Definition answers_on (sid : Z) (l : list (Z * list byte)) : list (list byte) :=
  omap (fun e => if fst e =? sid then Some (snd e) else None) l.

Section World.
Context {M : Type} `{EqDecision M}.
Context (conf_string : list byte -> option (list byte)) (conf_int : list byte -> option Z) (conf_other : list byte -> bool).
Context (unspecified : list byte -> list byte -> bool).

Definition with_input (x : input) (s : client M) : client M :=
  set_env (mkEnvironment (now (env s)) (in_delays x) (in_sends x) (in_starts x)) s.

Definition set_cl (s : client M) (w : world M) : world M := mkWorld s (calls w) (frames w) (broken w) (waits w) (returned w).

Definition settle (r : outcome * client M) (w : world M) : world M :=
  match r with
  | (Waits k, s) => mkWorld s (calls w) (frames w) (broken w) (Some k) (returned w)
  | (o, s) => mkWorld s (calls w) (frames w) (broken w) None (returned w ++ [o])
  end.

(** The deadline PullAsync gives a call that starts now. *)
Definition deadline_from (s : client M) (iTimeoutMilliseconds : Z) : Z :=
  let t := fst (tick s) in t + Z.min iTimeoutMilliseconds (INT64_MAX - t).

(** One event; [None] for one that cannot happen: a session number that has been
    in use, a frame of a broken session, more answers than questions, a call
    number used before, a second synchronous call. *)
Definition do_event (x : input) (e : event M) (w : world M) : option (world M) :=
  let s := with_input x (cl w) in
  match e with
  | AddSession sid =>
      if (sid =? INVALID_SID) || existsb (fun p => fst p =? sid) (sent (out s)) || existsb (fun p => fst p =? sid) (frames w)
      then None else Some (set_cl (OnAddSession sid s) w)
  | DelSession sid => Some (set_cl (OnDelSession sid s) w)
  | ConnectFailed => Some (set_cl (OnConnectFailed s) w)
  | Frame sid iId stBody =>
      if decide (sid ∈ broken w) then None
      else match OnFrame sid iId (BytesStream.of_bytes stBody) s with
           | Err _ => Some (mkWorld s (calls w) (frames w) ({[ sid ]} ∪ broken w) (waits w) (returned w))
           | Ok s' =>
               if iId =? PROTO_REG_PULL_RES then
                 if decide (length (answers_on sid (frames w)) < length (asked_on sid (sent (out s))))%nat
                 then Some (mkWorld s' (calls w) (frames w ++ [(sid, stBody)]) (broken w) (waits w) (returned w))
                 else None
               else Some (set_cl s' w)
           end
  | Expire => Some (set_cl (ExpirePulls s) w)
  | CallPullAsync i sName t =>
      if decide (i ∈ map call_id (calls w)) then None
      else Some (mkWorld (PullAsync conf_string conf_int conf_other i sName t s)
                   (calls w ++ [mkCall i sName (deadline_from s t)]) (frames w) (broken w) (waits w) (returned w))
  | CallPullSync in_poll sName =>
      match waits w with
      | None => Some (settle (PullSync conf_string conf_int conf_other in_poll sName s) w)
      | Some _ => None
      end
  | CallPublish in_poll sSection sIp sPort =>
      match waits w with
      | None => Some (settle (Publish conf_string conf_int unspecified in_poll sSection sIp sPort s) w)
      | Some _ => None
      end
  | Wake =>
      match waits w with
      | Some k => Some (settle (wake conf_string conf_int conf_other k s) w)
      | None => None
      end
  | PullTick => Some (set_cl (Pull conf_string conf_int conf_other s) w)
  | TouchTick => Some (set_cl (Touch conf_string s) w)
  | CallWatch m sName => Some (set_cl (Watch conf_string conf_int m sName s) w)
  end.
Definition OnTimeout (i : Z) (s : client) : result client :=
  match requests s !! i with
  | None => Ok s
  | Some r =>
      if iDone r then Ok s
      else if decide (m_pFlight s = Some i) then
        let s := match m_pSession s with Some sid => abandon sid s | None => s end in
        let s := Publish i true (txt "timeout") (set_flight None s) in
        if match m_pSession s with Some sid => is_open sid s | None => false end then call (CloseSession (m_iSessionId s)) s
        else if m_bClosed s then Ok s
        else call Pump s
      else if decide (i ∈ m_vQueue s) then Ok (Publish i true (txt "timeout") (set_queue (erase_first i (m_vQueue s)) s))
      else Ok s
  end.

Definition OnAddSession (sid : Z) (s : client) : result client :=
  let s := set_connecting false (bConnectPending s) (set_session (Some sid) sid true s) in
  if m_bClosed s then call (CloseSession (m_iSessionId s)) s else call Pump s.

Definition OnDelSession (sid : Z) (s : client) : client :=
  if decide (m_pSession s = Some sid) then set_session None INVALID_SID false s else s.

Definition OnConnectFailed (s : client) : result client :=
  let s := set_connecting false (bConnectPending s) (set_session None INVALID_SID false s) in
  if m_bClosed s then Ok s else call Pump (FailFront (txt "connect") s).

(** HttpSession::OnDataIn, with what it calls. *)
Definition OnDataIn (sid : Z) (stInput : list byte) (s : client) : result client :=
  match sessions s !! sid with
  | None => Ok s
  | Some h =>
      let! (p, f, idle) := Http.OnDataIn stInput (parser h) in
      let s := update_parser sid p s in
      match f with
      | Some f => call (OnHttpFinished sid f) s
      | None =>
          if idle && bool_decide (m_pSession s = Some sid) && is_open sid s then call (CloseSession sid) s  (* OnIdleBytes *)
          else Ok s
      end
  end.

(** HttpSession::OnClose, when the channel is destroyed. *)
Definition OnClose (sid : Z) (s : client) : result client :=
  let! s := call (FinishEof sid) s in Ok (OnDelSession sid s).

(** NetSession::PassiveClose. *)
Definition PassiveClose (sid : Z) (s : client) : result client :=
  match sessions s !! sid with
  | None => Ok s
  | Some h => call (CloseSession sid) (set_sessions (<[sid := mkConnection (mapped h) true (parser h)]> (sessions s)) s)
  end.

Fixpoint close_all (sids : list Z) (s : client) : result client :=
  match sids with
  | [] => Ok s
  | sid :: sids => let! s := call (CloseSession sid) s in close_all sids s
  end.

Definition Shutdown (s : client) : result client :=
  if m_bClosed s then Ok s
  else
    let s := set_closed s in
    let s := match m_pSession s with Some sid => abandon sid s | None => s end in
    let flight := m_pFlight s in
    let queue := m_vQueue s in
    let s := set_queue [] (set_flight None s) in
    let s := match flight with Some i => Publish i true (txt "closed") s | None => s end in
    let s := fold_left (fun s i => Publish i true (txt "closed") s) queue s in
    let s := set_connecting (m_bConnecting s) false s in            (* CancelConnect *)
    close_all (map fst (List.filter (fun p => mapped (snd p)) (map_to_list (sessions s)))) s.

(** ** Events *)

(** [posted]: requests on their way to the loop; [timers]: requests with a timer;
    [suspended]: callers that have been through the exchange of await_suspend;
    [resumed_at_once]: those it told not to suspend; [next_sid]: the manager's
    counter. *)
Record world : Type := mkWorld {
  cl : client;
  posted : list Z;
  timers : list Z;
  suspended : list Z;
  resumed_at_once : list Z;
  next_sid : Z
}.

Definition start : world := mkWorld new_client [] [] [] [] 1.

Definition set_cl (s : client) (w : world) : world :=
  mkWorld s (posted w) (timers w) (suspended w) (resumed_at_once w) (next_sid w).

Definition exchange_waiting (i : Z) (r : Request) (s : client) : client :=
  set_requests (<[i := mkRequest (sRequest r) (sBody r) (sError r) Waiting (iDone r) (iStatus r) (bFailed r)]> (requests s))
    (scheduled s) (published s) s.

Inductive event : Type :=
| Await (i : Z) (l : list byte)      (* await_suspend, up to Enqueue *)
| RunPosted (k : nat)                (* a posted request reaches the loop *)
| Suspend (i : Z)                    (* the end of await_suspend *)
| TimerFires (i : Z)
| Data (sid : Z) (l : list byte)
| PeerCloses (sid : Z)
| ChannelDestroyed (sid : Z)
| Connected
| ConnectFails
| ShutsDown
| RequestStop.                      (* the process begins to stop *)

(** The results of the next SendBytes come with the event. *)
Definition do_event (outcomes : list bool) (e : event) (w : world) : option (result world) :=
  let s := set_sent (sent (cl w)) outcomes (cl w) in
  let back (r : result client) := Some (let! s := r in Ok (set_cl s w)) in
  match e with
  | Await i l =>
      match requests s !! i with
      | Some _ => None
      | None =>
          Some (Ok (mkWorld (set_requests (<[i := new_Request l]> (requests s)) (scheduled s) (published s) s)
                      (posted w ++ [i]) (timers w) (suspended w) (resumed_at_once w) (next_sid w)))
      end
  | RunPosted k =>
      match posted w !! k with
      | None => None
      | Some i =>
          let s0 := s in
          Some (let! s := EnqueueOnLoop i s in
                Ok (mkWorld s (take k (posted w) ++ drop (S k) (posted w)) (ArmTimer i s0 (timers w)) (suspended w) (resumed_at_once w) (next_sid w)))
      end
  | Suspend i =>
      match requests s !! i with
      | None => None
      | Some r =>
          if decide (i ∈ suspended w) then None
          else Some (Ok (mkWorld (exchange_waiting i r s) (posted w) (timers w) (suspended w ++ [i])
                           (match iGate r with Ready => resumed_at_once w ++ [i] | _ => resumed_at_once w end) (next_sid w)))
      end
  | TimerFires i =>
      if decide (i ∈ timers w) then
        Some (let! s := OnTimeout i s in
              Ok (mkWorld s (posted w) (erase_first i (timers w)) (suspended w) (resumed_at_once w) (next_sid w)))
      else None
  | Data sid l => if is_open sid s then back (OnDataIn sid l s) else None
  | PeerCloses sid => if is_open sid s then back (PassiveClose sid s) else None
  | ChannelDestroyed sid =>
      match sessions s !! sid with
      | Some h => if isClosed h then back (let! s := OnClose sid s in Ok (set_sessions (delete sid (sessions s)) s)) else None
      | None => None
      end
  | Connected =>
      if bConnectPending s then
        let sid := next_sid w in
        let s := set_connecting (m_bConnecting s) false s in
        let s := set_sessions (<[sid := mkConnection true false new_session]> (sessions s)) s in
        Some (let! s := OnAddSession sid s in
              Ok (mkWorld s (posted w) (timers w) (suspended w) (resumed_at_once w) (sid + 1)))
      else None
  | ConnectFails =>
      if bConnectPending s then back (OnConnectFailed (set_connecting (m_bConnecting s) false s)) else None
  | ShutsDown => back (Shutdown s)
  | RequestStop => Some (Ok (set_cl (set_stopping s) w))
  end.

Fixpoint run (es : list (list bool * event)) (w : world) : option (result world) :=
  match es with
  | [] => Some (Ok w)
  | (o, e) :: es =>
      match do_event o e w with
      | Some (Ok w) => run es w
      | r => r
      end
  end.

(** ** Accounts of requests

    [base ex su ro s]: every request is in exactly one place: in the hands [ex] of
    somebody outside, in the queue, in flight, or published; and its caller has
    been resumed exactly once if it has asked to wait ([su]) and the result is out,
    [ro] being those that were told not to suspend. *)

Definition in_flight (s : client) : list Z := option_list (m_pFlight s).

Definition gate_ok (su : list Z) (i : Z) (r : Request) : Prop :=
  match iGate r with
  | Idle => i ∉ su /\ iDone r = false
  | Ready => iDone r = true
  | Waiting => i ∈ su
  end.

Definition resumed (su : list Z) (i : Z) (r : Request) : nat := if bool_decide (i ∈ su) && iDone r then 1 else 0.

Record base (ex su ro : list Z) (s : client) : Prop := mkBase {
  b_place i : (cnt i ex + cnt i (m_vQueue s) + cnt i (in_flight s) + cnt i (published s) =
               match requests s !! i with Some _ => 1 | None => 0 end)%nat;
  b_done i r : requests s !! i = Some r -> iDone r = true <-> i ∈ published s;
  b_gate i r : requests s !! i = Some r -> gate_ok su i r;
  b_resumed i : (cnt i (scheduled s) + cnt i ro = match requests s !! i with Some r => resumed su i r | None => 0 end)%nat;
  b_suspended i : i ∈ su -> is_Some (requests s !! i)
}.

(** What [base] depends on. *)
Lemma base_same ex su ro s s' :
  m_vQueue s' = m_vQueue s -> m_pFlight s' = m_pFlight s -> requests s' = requests s -> scheduled s' = scheduled s ->
  published s' = published s -> base ex su ro s -> base ex su ro s'.
Proof.
  intros E1 E2 E3 E4 E5 [H1 H2 H3 H4 H5]. unfold in_flight in *.
  split; unfold in_flight; rewrite ?E1, ?E2, ?E3, ?E4, ?E5; done.
Qed.

(** A request changes hands between the queue, the flight and outside. *)
Lemma base_move ex ex' su ro s q f :
  (forall i, cnt i ex' + cnt i q + cnt i (option_list f) = cnt i ex + cnt i (m_vQueue s) + cnt i (in_flight s))%nat ->
  base ex su ro s -> base ex' su ro (set_flight f (set_queue q s)).
Proof.
  intros Hm [H1 H2 H3 H4 H5]. split; cbn; try done. intros i. unfold in_flight. cbn. specialize (H1 i). specialize (Hm i).
  unfold in_flight in *. lia.
Qed.

Lemma write_result_base ex su ro i f s : base ex su ro s -> base ex su ro (write_result i f s).
Proof.
  intros [H1 H2 H3 H4 H5]. unfold write_result. destruct (requests s !! i) as [r|] eqn:Er; [|by split].
  set (r' := mkRequest _ _ _ _ _ _ _).
  assert (forall j, <[i := r']> (requests s) !! j = if decide (j = i) then Some r' else requests s !! j) as Hl.
  { intros j. destruct (decide (j = i)) as [->|]; [apply lookup_insert_eq|by apply lookup_insert_ne]. }
  split; cbn.
  - intros j. rewrite Hl. destruct (decide (j = i)) as [->|]; [|apply H1]. specialize (H1 i). by rewrite Er in H1.
  - intros j q. rewrite Hl. destruct (decide (j = i)) as [->|]; [|apply H2]. intros [= <-]. by apply (H2 i r).
  - intros j q. rewrite Hl. destruct (decide (j = i)) as [->|]; [|apply H3]. intros [= <-]. by apply (H3 i r).
  - intros j. rewrite Hl. destruct (decide (j = i)) as [->|]; [|apply H4]. specialize (H4 i). by rewrite Er in H4.
  - intros j Hj. rewrite Hl. destruct (decide (j = i)); [done|]. by apply H5.
Qed.

(** Publish of a request in hand. *)
Lemma Publish_base ex su ro i b w s : base (i :: ex) su ro s -> base ex su ro (Publish i b w s).
Proof.
  intros [H1 H2 H3 H4 H5]. assert (exists r, requests s !! i = Some r /\ iDone r = false) as (r & Er & Ed).
  { pose proof (H1 i) as H. rewrite cnt_cons in H. destruct (Z.eq_dec i i); [|done].
    destruct (requests s !! i) as [r|] eqn:Er; [|lia]. exists r. split; [done|]. destruct (iDone r) eqn:Ed; [|done].
    apply (H2 i r Er) in Ed. apply cnt_pos in Ed. lia. }
  unfold Publish. rewrite Er, Ed. set (r' := mkRequest _ _ _ _ _ _ _).
  assert (forall j, <[i := r']> (requests s) !! j = if decide (j = i) then Some r' else requests s !! j) as Hl.
  { intros j. destruct (decide (j = i)) as [->|]; [apply lookup_insert_eq|by apply lookup_insert_ne]. }
  split; cbn.
  - intros j. rewrite Hl. specialize (H1 j). unfold in_flight in *. cbn. rewrite cnt_cons in H1. rewrite cnt_app, (cnt_cons j i []), cnt_nil.
    destruct (decide (j = i)) as [->|]; [rewrite Er in H1|]; destruct (Z.eq_dec _ _); lia || congruence.
  - intros j q. rewrite Hl, elem_of_app, list_elem_of_singleton. destruct (decide (j = i)) as [->|Hne]; [by intros [= <-]; tauto|].
    intros Eq. rewrite (H2 j q Eq). tauto.
  - intros j q. rewrite Hl. destruct (decide (j = i)) as [->|Hne]; [by intros [= <-]|apply H3].
  - intros j. rewrite Hl. specialize (H4 j). pose proof (H3 i r Er) as Hg. unfold gate_ok in Hg. unfold resumed in *.
    destruct (decide (j = i)) as [->|Hne].
    + rewrite Er, Ed, andb_false_r in H4. cbn [iDone r']. rewrite andb_true_r. case_bool_decide.
      * destruct (iGate r); [tauto|congruence|]. rewrite cnt_app, (cnt_cons i i []), cnt_nil. destruct (Z.eq_dec i i); lia || done.
      * destruct (iGate r); [lia..|done].
    + destruct (iGate r); [done..|]. rewrite cnt_app, (cnt_cons j i []), cnt_nil. destruct (Z.eq_dec i j); congruence || lia.
  - intros j Hj. rewrite Hl. destruct (decide (j = i)); [done|]. by apply H5.
Qed.
Definition set_expiry (e : option (Z * RpcExpire)) (s : RpcCoroSlot) : RpcCoroSlot :=
  mkSlot (pSender s) (pManager s) (iSessionId s) (iResponseId s) (iCallId s) (bAwaitingConnect s) (bGuardArmed s) (pGuard s) e (bIndexed s).
Definition set_indexed (b : bool) (s : RpcCoroSlot) : RpcCoroSlot :=
  mkSlot (pSender s) (pManager s) (iSessionId s) (iResponseId s) (iCallId s) (bAwaitingConnect s) (bGuardArmed s) (pGuard s) (stExpiry s) b.
Definition set_sid (sid : Z) (s : RpcCoroSlot) : RpcCoroSlot :=
  mkSlot (pSender s) (pManager s) sid (iResponseId s) (iCallId s) (bAwaitingConnect s) (bGuardArmed s) (pGuard s) (stExpiry s) (bIndexed s).
Definition set_awaiting (b : bool) (s : RpcCoroSlot) : RpcCoroSlot :=
  mkSlot (pSender s) (pManager s) (iSessionId s) (iResponseId s) (iCallId s) b (bGuardArmed s) (pGuard s) (stExpiry s) (bIndexed s).
Definition set_armed (s : RpcCoroSlot) : RpcCoroSlot :=
  mkSlot (pSender s) (pManager s) (iSessionId s) (iResponseId s) (iCallId s) (bAwaitingConnect s) true (pGuard s) (stExpiry s) (bIndexed s).

Record RpcCallShard : Type := mkShard {
  mSlots : gmap Z RpcCoroSlot;
  mExpire : gmap Z (list RpcExpire);
  mSessions : gmap (Z * Z) (list Z)
}.

Definition empty_shard : RpcCallShard := mkShard ∅ ∅ ∅.

Definition set_slots (m : gmap Z RpcCoroSlot) (sh : RpcCallShard) : RpcCallShard := mkShard m (mExpire sh) (mSessions sh).
Definition set_expire (m : gmap Z (list RpcExpire)) (sh : RpcCallShard) : RpcCallShard := mkShard (mSlots sh) m (mSessions sh).
Definition set_sessions (m : gmap (Z * Z) (list Z)) (sh : RpcCallShard) : RpcCallShard := mkShard (mSlots sh) (mExpire sh) m.

Record tables : Type := mkTables {
  g_call_shards : gmap Z RpcCallShard;
  g_call_seq : Z;
  guards : gmap Z Z
}.

Definition new_tables : tables := mkTables ∅ 1 ∅.

Definition ShardOf (i : Z) : Z := i mod kCallShards.
Definition shard_at (k : Z) (t : tables) : RpcCallShard := default empty_shard (g_call_shards t !! k).
Definition put_shard (k : Z) (sh : RpcCallShard) (g : gmap Z Z) (t : tables) : tables :=
  mkTables (<[k := sh]> (g_call_shards t)) (g_call_seq t) g.

Definition count (i : Z) (g : gmap Z Z) : Z := match g !! i with Some n => n | None => 0 end.

(** ** The lists *)

(** list::erase of the node an iterator points to. *)
Fixpoint erase_node {A} (f : A -> bool) (l : list A) : result (list A) :=
  match l with
  | [] => Err Undefined
  | x :: l => if f x then Ok l else let! l := erase_node f l in Ok (x :: l)
  end.

(** An entry of a map that goes when its list is empty. *)
Definition put_list {K A} `{Countable K} (k : K) (l : list A) (m : gmap K (list A)) : gmap K (list A) :=
  match l with [] => delete k m | _ => <[k := l]> m end.

Definition AddSessionIndex (s : RpcCoroSlot) (sid : Z) (sh : RpcCallShard) : RpcCallShard :=
  let key := (pManager s, sid) in
  set_sessions (<[key := default [] (mSessions sh !! key) ++ [iCallId s]]> (mSessions sh)) sh.

Definition RemoveSessionIndex (s : RpcCoroSlot) (sh : RpcCallShard) : result (RpcCoroSlot * RpcCallShard) :=
  if negb (bIndexed s) then Ok (s, sh)
  else
    match mSessions sh !! key_of s with
    | None => Err Undefined
    | Some l =>
        let! l := erase_node (Z.eqb (iCallId s)) l in
        Ok (set_indexed false s, set_sessions (put_list (key_of s) l (mSessions sh)) sh)
    end.

Definition ArmRpcGuard (s : RpcCoroSlot) (g : gmap Z Z) : RpcCoroSlot * gmap Z Z :=
  if negb (pGuard s) || bGuardArmed s then (s, g)
  else (set_armed s, <[iCallId s := count (iCallId s) g + 1]> g).

Definition same_node (e e' : RpcExpire) : bool := e_iCallId e =? e_iCallId e'.

Definition RemoveRpcExpiry (s : RpcCoroSlot) (sh : RpcCallShard) : result (RpcCoroSlot * RpcCallShard) :=
  match stExpiry s with
  | None => Ok (s, sh)
  | Some (k, e) =>
      match mExpire sh !! k with
      | None => Err Undefined
      | Some q =>
          let! q := erase_node (same_node e) q in
          Ok (set_expiry None s, set_expire (put_list k q (mExpire sh)) sh)
      end
  end.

▸ Problem to solve
Print only these lines, please. They run from the start of the entries above to the line containing "Definition settle (r", both ends included, and must match exactly.

▸ Reply to the task
Definition answers_on (sid : Z) (l : list (Z * list byte)) : list (list byte) :=
  omap (fun e => if fst e =? sid then Some (snd e) else None) l.

Section World.
Context {M : Type} `{EqDecision M}.
Context (conf_string : list byte -> option (list byte)) (conf_int : list byte -> option Z) (conf_other : list byte -> bool).
Context (unspecified : list byte -> list byte -> bool).

Definition with_input (x : input) (s : client M) : client M :=
  set_env (mkEnvironment (now (env s)) (in_delays x) (in_sends x) (in_starts x)) s.

Definition set_cl (s : client M) (w : world M) : world M := mkWorld s (calls w) (frames w) (broken w) (waits w) (returned w).

Definition settle (r : outcome * client M) (w : world M) : world M :=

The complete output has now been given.